═══ Available records

(** * Y-branch splitter: the geometry function and the parameter file

    A shallow embedding of [y_branch_opt_2D.py].  The script defines the
    outline of a silicon taper as a function [splitter] of ten spline
    ordinates, loads a previous parameter vector from a text file, hands
    everything to an external optimizer and saves the best vector.

    Numbers.  Python floats are idealised as exact rationals in canonical
    form ([Qc]): arithmetic is exact, equality is Leibniz equality, and no
    rounding is modelled.

    External code.  NumPy's [linspace], [concatenate], [min], [max] and the
    list operations are modelled directly.  SciPy's [interp1d] is modelled in
    two layers: the argument checks it performs (equal lengths, range of the
    evaluation points) are part of [interp1d] and [interp1d_call] below, while
    the spline itself is a parameter [spline] of the development.  Module
    [CubicSpline] gives the instance used for concrete runs and for the
    sign of the area: the not-a-knot cubic spline that
    [interp1d(kind='cubic')] computes, in exact arithmetic.  The optimizer is a parameter [optimization_run] of the
    script.

    Arrays.  A parameter vector is a list.  What [np.loadtxt] returns is an
    [ndarray] of dimension 0, 1 or 2, as the layout of the file has it, and
    [splitter_array] is [splitter] on such an array.

    Objects.  The definitions up to [script_with_export] describe the script
    while the two module-level arrays hold what lines 47-48 put there.  The
    last part of the model treats them as objects that can be written in
    place, with the external code as a client that calls the geometry
    function and writes into the array it was handed. *)

From Stdlib Require Import QArith Qcanon Lia Lqa Ascii Sorted.
From stdpp Require Import base numbers list strings gmap sorting.

Local Open Scope Qc_scope.

(** * The model *)

(** ** Numbers *)

(** [dec m e] is the decimal literal [m * 10^-e]; [1.0e-6] is [dec 1 6] and
    [0.01e-6] is [dec 1 8]. *)
Definition dec (m : Z) (e : Z) : Qc := Q2Qc (m # Z.to_pos (10 ^ e)).

Definition of_nat (n : nat) : Qc := Qc_of_Z (Z.of_nat n).

(** ** Errors

    The exceptions the script can meet: the [ValueError]s of [concatenate]
    and of [interp1d], and the ways in which [loadtxt] fails. *)
Inductive error : Type :=
  | ZeroDimensional    (* zero-dimensional arrays cannot be concatenated *)
  | DimensionMismatch  (* all the input arrays must have same number of dimensions *)
  | LengthMismatch     (* x and y arrays must be equal in length *)
  | TooFewPoints       (* a cubic spline needs at least 4 knots *)
  | BelowRange         (* a value in x_new is below the interpolation range *)
  | AboveRange         (* a value in x_new is above the interpolation range *)
  | FileNotFound       (* loadtxt: no such file *)
  | BadNumber          (* loadtxt: could not convert string to float *)
  | ColumnMismatch.    (* loadtxt: the number of columns changed *)

Inductive result (A : Type) : Type :=
  | Ok (a : A)
  | Raise (e : error).
Arguments Ok {A} a.
Arguments Raise {A} e.

Global Instance result_bind : MBind result := λ A B k m,
  match m with
  | Ok a => k a
  | Raise e => Raise e
  end.

(** ** NumPy *)

(** [y[-1] = v] on a non-empty array. *)
Definition set_last (y : list Qc) (v : Qc) : list Qc :=
  match y with
  | [] => []
  | _ :: _ => take (length y - 1) y ++ [v]
  end.

(** [numpy.linspace(start, stop, num)] with [endpoint=True]: the grid is
    [arange(0, num) * step + start] with [step = (stop - start) / (num - 1)],
    and the last entry is then overwritten with [stop]. *)
Definition linspace (start stop : Qc) (num : nat) : list Qc :=
  let div := (num - 1)%nat in
  let delta := stop - start in
  let y := of_nat <$> seq 0 num in
  let y :=
    if decide (0 < div)%nat then
      let step := delta / of_nat div in
      if decide (step = 0) then (λ i, i / of_nat div * delta) <$> y
      else (λ i, i * step) <$> y
    else (λ i, i * delta) <$> y in
  let y := (λ v, v + start) <$> y in
  if decide (1 < num)%nat then set_last y stop else y.

(** [min] and [max] of a non-empty array (the first extremal element); the
    script never applies them to an empty one, where Python raises. *)
Definition minimum (l : list Qc) : Qc :=
  match l with
  | [] => 0
  | x :: l' => fold_left (λ m y, if decide (y < m) then y else m) l' x
  end.

Definition maximum (l : list Qc) : Qc :=
  match l with
  | [] => 0
  | x :: l' => fold_left (λ m y, if decide (m < y) then y else m) l' x
  end.

(** An array of dimension 0, 1 or 2; a two-dimensional array is given by
    its rows. *)
Inductive ndarray : Type :=
  | Array0 (x : Qc)
  | Array1 (v : list Qc)
  | Array2 (rows : list (list Qc)).

(** The entries of an array in row-major order, [a.flatten()]. *)
Definition entries (a : ndarray) : list Qc :=
  match a with
  | Array0 x => [x]
  | Array1 v => v
  | Array2 rows => concat rows
  end.


(** [np.concatenate(([lo], a, [hi]))]: the three pieces must have the same
    dimension, which is one for the two lists.  The result is the middle
    piece, to be put between the two ends. *)
Definition one_dimensional (a : ndarray) : result (list Qc) :=
  match a with
  | Array0 _ => Raise ZeroDimensional
  | Array1 v => Ok v
  | Array2 _ => Raise DimensionMismatch
  end.

(** ** The module-level arrays of the script *)

Definition initial_points_x : list Qc := linspace (- dec 1 6) (dec 1 6) 10.
Definition initial_points_y : list Qc :=
  linspace (dec 25 8) (dec 6 7) (length initial_points_x).

Definition n_interpolation_points : nat := 100.

(** [bounds = [(0.2e-6, 0.8e-6)] * initial_points_y.size] *)
Definition bounds : list (Qc * Qc) :=
  replicate (length initial_points_y) (dec 2 7, dec 8 7).

(** A parameter vector is within the bounds when every entry lies between
    the two ends of its pair. *)
Definition within_bounds (params : list Qc) : Prop :=
  Forall2 (λ p b, b.1 ≤ p ∧ p ≤ b.2) params bounds.

(** ** The geometry function *)

Section Geometry.

(** [spline x y t]: the value at [t] of the cubic spline that SciPy fits
    through the knots [(x_i, y_i)]. *)
Variable spline : list Qc → list Qc → Qc → Qc.

(** The interpolator object: [interp1d] stores its knots. *)
Record interpolator : Type := Interp1d { interp_x : list Qc; interp_y : list Qc }.

(** [sp.interpolate.interp1d(x, y, kind='cubic')].  SciPy also sorts the
    knots by abscissa; the script passes them in increasing order. *)
Definition interp1d (x y : list Qc) : result interpolator :=
  if decide (length x = length y) then
    if decide (4 ≤ length x)%nat then Ok (Interp1d x y) else Raise TooFewPoints
  else Raise LengthMismatch.

(** [interpolator(x_new)] with the default [bounds_error]: evaluation
    outside the range of the knots raises. *)
Definition interp1d_call (f : interpolator) (x_new : list Qc) : result (list Qc) :=
  if decide (Exists (λ t, t < minimum (interp_x f)) x_new) then Raise BelowRange
  else if decide (Exists (λ t, maximum (interp_x f) < t) x_new) then Raise AboveRange
  else Ok (spline (interp_x f) (interp_y f) <$> x_new).

Definition points_x : list Qc :=
  [minimum initial_points_x - dec 1 8] ++ initial_points_x
    ++ [maximum initial_points_x + dec 1 8].

Definition points_y (params : list Qc) : list Qc :=
  [minimum initial_points_y] ++ params ++ [maximum initial_points_y].

Definition polygon_points_x : list Qc :=
  linspace (minimum points_x) (maximum points_x) n_interpolation_points.

Definition splitter (params : list Qc) : result (list (Qc * Qc)) :=
  interpolator ← interp1d points_x (points_y params);
  polygon_points_y ← interp1d_call interpolator polygon_points_x;
  let polygon_points_up := zip polygon_points_x polygon_points_y in
  let polygon_points_down :=
    (λ '(x, y), (x, - y)) <$> zip polygon_points_x polygon_points_y in
  Ok (reverse polygon_points_up ++ polygon_points_down).

(** The sampled ordinates, when the interpolator does not raise. *)
Definition polygon_points_y (params : list Qc) : list Qc :=
  spline points_x (points_y params) <$> polygon_points_x.

(** [splitter] on an array of any dimension.  Line 53 cannot fail, line 54
    accepts one-dimensional [params] only, and the rest is [splitter] as
    above. *)
Definition splitter_array (a : ndarray) : result (list (Qc * Qc)) :=
  params ← one_dimensional a;
  splitter params.

End Geometry.

(** The contract of an interpolating spline: on each knot its value is the
    ordinate of the knot. *)
Definition Interpolates (spline : list Qc → list Qc → Qc → Qc) : Prop :=
  ∀ x y i, Sorted Qclt x → length x = length y → (4 ≤ length x)%nat →
    (i < length x)%nat → spline x y (nth i x 0) = nth i y 0.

══════

## Required action
Everything from the line with "splitter params." down to the final line above is to be retyped exactly. Leave the earlier lines out.

## Final answer
  splitter params.

End Geometry.

(** The contract of an interpolating spline: on each knot its value is the
    ordinate of the knot. *)
Definition Interpolates (spline : list Qc → list Qc → Qc → Qc) : Prop :=
  ∀ x y i, Sorted Qclt x → length x = length y → (4 ≤ length x)%nat →
    (i < length x)%nat → spline x y (nth i x 0) = nth i y 0.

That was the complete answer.